What you are asked to do: In the material below, find every line containing "exists" and copy that line.

Supplied entries:
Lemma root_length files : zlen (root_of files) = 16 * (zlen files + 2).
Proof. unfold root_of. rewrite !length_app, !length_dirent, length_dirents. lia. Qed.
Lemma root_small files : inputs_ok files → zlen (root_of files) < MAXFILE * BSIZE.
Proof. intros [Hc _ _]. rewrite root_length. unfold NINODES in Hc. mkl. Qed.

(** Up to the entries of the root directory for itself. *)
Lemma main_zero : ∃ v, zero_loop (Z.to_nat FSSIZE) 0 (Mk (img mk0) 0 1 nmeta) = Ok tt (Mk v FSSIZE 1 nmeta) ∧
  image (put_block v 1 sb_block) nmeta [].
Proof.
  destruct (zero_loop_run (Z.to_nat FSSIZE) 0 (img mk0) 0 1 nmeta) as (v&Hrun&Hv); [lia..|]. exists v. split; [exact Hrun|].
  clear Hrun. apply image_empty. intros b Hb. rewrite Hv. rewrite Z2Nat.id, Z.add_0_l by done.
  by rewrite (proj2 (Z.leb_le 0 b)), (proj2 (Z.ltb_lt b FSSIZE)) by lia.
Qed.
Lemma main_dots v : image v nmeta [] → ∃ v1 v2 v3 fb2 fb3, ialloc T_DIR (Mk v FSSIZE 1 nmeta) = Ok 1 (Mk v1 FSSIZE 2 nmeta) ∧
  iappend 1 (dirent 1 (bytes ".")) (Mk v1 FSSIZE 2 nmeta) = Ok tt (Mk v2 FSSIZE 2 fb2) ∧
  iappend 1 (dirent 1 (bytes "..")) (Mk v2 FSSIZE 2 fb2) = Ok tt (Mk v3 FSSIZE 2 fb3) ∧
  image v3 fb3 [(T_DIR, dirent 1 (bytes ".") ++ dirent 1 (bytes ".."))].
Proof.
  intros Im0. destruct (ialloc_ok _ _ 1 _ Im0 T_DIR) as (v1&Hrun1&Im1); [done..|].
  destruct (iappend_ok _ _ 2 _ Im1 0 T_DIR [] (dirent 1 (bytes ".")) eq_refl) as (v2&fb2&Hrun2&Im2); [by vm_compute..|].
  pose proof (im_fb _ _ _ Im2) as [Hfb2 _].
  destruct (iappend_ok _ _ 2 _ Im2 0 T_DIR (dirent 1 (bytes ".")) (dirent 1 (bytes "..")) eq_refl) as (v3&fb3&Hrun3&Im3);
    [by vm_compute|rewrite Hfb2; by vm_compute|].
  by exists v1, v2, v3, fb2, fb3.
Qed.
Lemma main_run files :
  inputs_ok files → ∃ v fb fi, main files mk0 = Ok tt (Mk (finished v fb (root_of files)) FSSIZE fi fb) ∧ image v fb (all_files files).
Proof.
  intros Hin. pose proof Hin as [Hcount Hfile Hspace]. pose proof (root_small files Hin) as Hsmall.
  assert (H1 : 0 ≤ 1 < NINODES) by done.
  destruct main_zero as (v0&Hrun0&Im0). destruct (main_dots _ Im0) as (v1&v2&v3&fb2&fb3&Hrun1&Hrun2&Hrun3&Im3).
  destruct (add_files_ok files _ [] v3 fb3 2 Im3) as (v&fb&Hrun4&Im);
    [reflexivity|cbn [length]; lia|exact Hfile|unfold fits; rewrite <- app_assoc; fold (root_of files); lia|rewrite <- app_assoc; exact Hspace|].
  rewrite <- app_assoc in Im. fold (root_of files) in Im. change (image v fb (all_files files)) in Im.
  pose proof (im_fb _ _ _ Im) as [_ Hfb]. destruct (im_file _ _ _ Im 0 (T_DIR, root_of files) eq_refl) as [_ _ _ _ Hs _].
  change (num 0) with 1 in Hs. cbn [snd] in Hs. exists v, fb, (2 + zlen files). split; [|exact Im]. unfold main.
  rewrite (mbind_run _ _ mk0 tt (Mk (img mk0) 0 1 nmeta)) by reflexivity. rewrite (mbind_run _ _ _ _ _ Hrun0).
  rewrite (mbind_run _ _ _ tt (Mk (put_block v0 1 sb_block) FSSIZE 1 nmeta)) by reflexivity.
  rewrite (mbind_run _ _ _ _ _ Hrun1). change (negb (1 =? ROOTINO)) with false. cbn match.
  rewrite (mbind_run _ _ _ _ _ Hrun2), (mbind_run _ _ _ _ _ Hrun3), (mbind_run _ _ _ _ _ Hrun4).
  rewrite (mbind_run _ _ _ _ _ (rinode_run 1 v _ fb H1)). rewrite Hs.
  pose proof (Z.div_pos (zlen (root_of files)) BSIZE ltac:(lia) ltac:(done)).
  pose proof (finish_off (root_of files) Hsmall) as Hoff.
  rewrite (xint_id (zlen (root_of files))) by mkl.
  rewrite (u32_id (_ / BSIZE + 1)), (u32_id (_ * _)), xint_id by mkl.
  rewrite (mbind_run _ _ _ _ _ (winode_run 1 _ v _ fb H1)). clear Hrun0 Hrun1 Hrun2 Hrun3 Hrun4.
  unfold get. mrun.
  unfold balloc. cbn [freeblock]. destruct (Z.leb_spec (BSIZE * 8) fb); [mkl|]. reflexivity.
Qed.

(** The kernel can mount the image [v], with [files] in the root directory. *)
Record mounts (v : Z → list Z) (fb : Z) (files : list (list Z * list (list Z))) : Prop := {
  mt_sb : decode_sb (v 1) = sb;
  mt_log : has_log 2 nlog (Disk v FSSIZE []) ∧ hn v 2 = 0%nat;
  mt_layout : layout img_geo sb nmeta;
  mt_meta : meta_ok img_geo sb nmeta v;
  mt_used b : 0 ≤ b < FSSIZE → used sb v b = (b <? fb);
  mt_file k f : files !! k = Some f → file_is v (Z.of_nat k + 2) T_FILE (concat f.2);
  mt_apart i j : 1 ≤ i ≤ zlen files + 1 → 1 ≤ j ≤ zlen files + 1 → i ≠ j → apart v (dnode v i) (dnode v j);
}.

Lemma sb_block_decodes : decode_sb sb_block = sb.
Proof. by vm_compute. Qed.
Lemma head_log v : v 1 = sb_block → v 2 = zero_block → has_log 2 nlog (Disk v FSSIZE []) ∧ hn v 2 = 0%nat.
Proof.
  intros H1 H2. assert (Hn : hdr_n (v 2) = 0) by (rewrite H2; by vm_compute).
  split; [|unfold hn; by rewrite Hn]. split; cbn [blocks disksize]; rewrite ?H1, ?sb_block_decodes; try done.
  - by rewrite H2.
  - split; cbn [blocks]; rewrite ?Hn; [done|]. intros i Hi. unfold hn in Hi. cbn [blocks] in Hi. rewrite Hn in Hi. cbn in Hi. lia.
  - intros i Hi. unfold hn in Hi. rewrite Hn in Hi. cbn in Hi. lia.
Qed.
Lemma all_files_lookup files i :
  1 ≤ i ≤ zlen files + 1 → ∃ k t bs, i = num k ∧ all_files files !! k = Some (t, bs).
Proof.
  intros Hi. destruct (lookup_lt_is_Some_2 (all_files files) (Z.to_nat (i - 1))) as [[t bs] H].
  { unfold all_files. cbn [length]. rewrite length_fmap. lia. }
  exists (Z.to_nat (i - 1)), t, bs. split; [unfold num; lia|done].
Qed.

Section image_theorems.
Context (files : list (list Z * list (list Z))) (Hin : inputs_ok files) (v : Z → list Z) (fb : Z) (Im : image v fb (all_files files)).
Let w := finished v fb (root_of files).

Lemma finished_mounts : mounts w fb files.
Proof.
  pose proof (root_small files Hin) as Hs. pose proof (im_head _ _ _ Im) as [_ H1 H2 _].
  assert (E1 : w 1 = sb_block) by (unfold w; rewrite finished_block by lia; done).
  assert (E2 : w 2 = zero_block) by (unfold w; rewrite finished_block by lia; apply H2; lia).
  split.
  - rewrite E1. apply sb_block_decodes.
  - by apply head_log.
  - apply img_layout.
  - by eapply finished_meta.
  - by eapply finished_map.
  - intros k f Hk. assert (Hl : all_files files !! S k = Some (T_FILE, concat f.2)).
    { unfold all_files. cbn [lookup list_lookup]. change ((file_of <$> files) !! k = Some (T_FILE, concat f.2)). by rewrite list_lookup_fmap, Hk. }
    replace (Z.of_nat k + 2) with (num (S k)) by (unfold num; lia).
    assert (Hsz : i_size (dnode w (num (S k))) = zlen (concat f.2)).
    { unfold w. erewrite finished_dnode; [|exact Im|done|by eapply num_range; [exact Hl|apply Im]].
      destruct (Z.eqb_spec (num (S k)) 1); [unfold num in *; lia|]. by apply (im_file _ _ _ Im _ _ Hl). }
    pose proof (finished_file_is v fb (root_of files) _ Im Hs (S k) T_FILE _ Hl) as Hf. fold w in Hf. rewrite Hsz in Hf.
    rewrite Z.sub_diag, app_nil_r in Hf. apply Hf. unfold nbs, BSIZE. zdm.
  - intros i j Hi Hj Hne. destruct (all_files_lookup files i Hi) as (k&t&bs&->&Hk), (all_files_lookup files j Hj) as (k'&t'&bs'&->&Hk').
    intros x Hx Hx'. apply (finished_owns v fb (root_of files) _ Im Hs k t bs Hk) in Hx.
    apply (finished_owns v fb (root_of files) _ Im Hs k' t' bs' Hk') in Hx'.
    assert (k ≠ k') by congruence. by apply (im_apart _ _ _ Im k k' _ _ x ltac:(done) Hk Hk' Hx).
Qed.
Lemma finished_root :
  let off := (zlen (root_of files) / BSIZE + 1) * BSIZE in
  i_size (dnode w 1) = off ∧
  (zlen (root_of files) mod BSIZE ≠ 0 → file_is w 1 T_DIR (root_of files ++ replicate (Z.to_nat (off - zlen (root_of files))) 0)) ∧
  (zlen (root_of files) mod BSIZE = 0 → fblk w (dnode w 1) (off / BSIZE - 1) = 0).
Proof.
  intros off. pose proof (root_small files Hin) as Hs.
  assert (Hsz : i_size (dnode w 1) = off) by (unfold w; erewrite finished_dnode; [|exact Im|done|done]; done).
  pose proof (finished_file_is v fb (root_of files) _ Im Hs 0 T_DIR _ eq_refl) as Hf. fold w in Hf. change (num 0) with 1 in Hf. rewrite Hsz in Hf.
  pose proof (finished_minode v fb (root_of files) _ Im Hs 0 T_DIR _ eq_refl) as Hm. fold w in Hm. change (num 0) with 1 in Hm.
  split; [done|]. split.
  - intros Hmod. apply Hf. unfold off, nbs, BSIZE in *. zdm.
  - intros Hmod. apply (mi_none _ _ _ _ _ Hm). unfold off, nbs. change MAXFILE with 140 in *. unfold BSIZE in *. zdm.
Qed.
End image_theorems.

Solution to this task:
  destruct (zero_loop_run (Z.to_nat FSSIZE) 0 (img mk0) 0 1 nmeta) as (v&Hrun&Hv); [lia..|]. exists v. split; [exact Hrun|].
  by exists v1, v2, v3, fb2, fb3.
  change (num 0) with 1 in Hs. cbn [snd] in Hs. exists v, fb, (2 + zlen files). split; [|exact Im]. unfold main.
  exists (Z.to_nat (i - 1)), t, bs. split; [unfold num; lia|done].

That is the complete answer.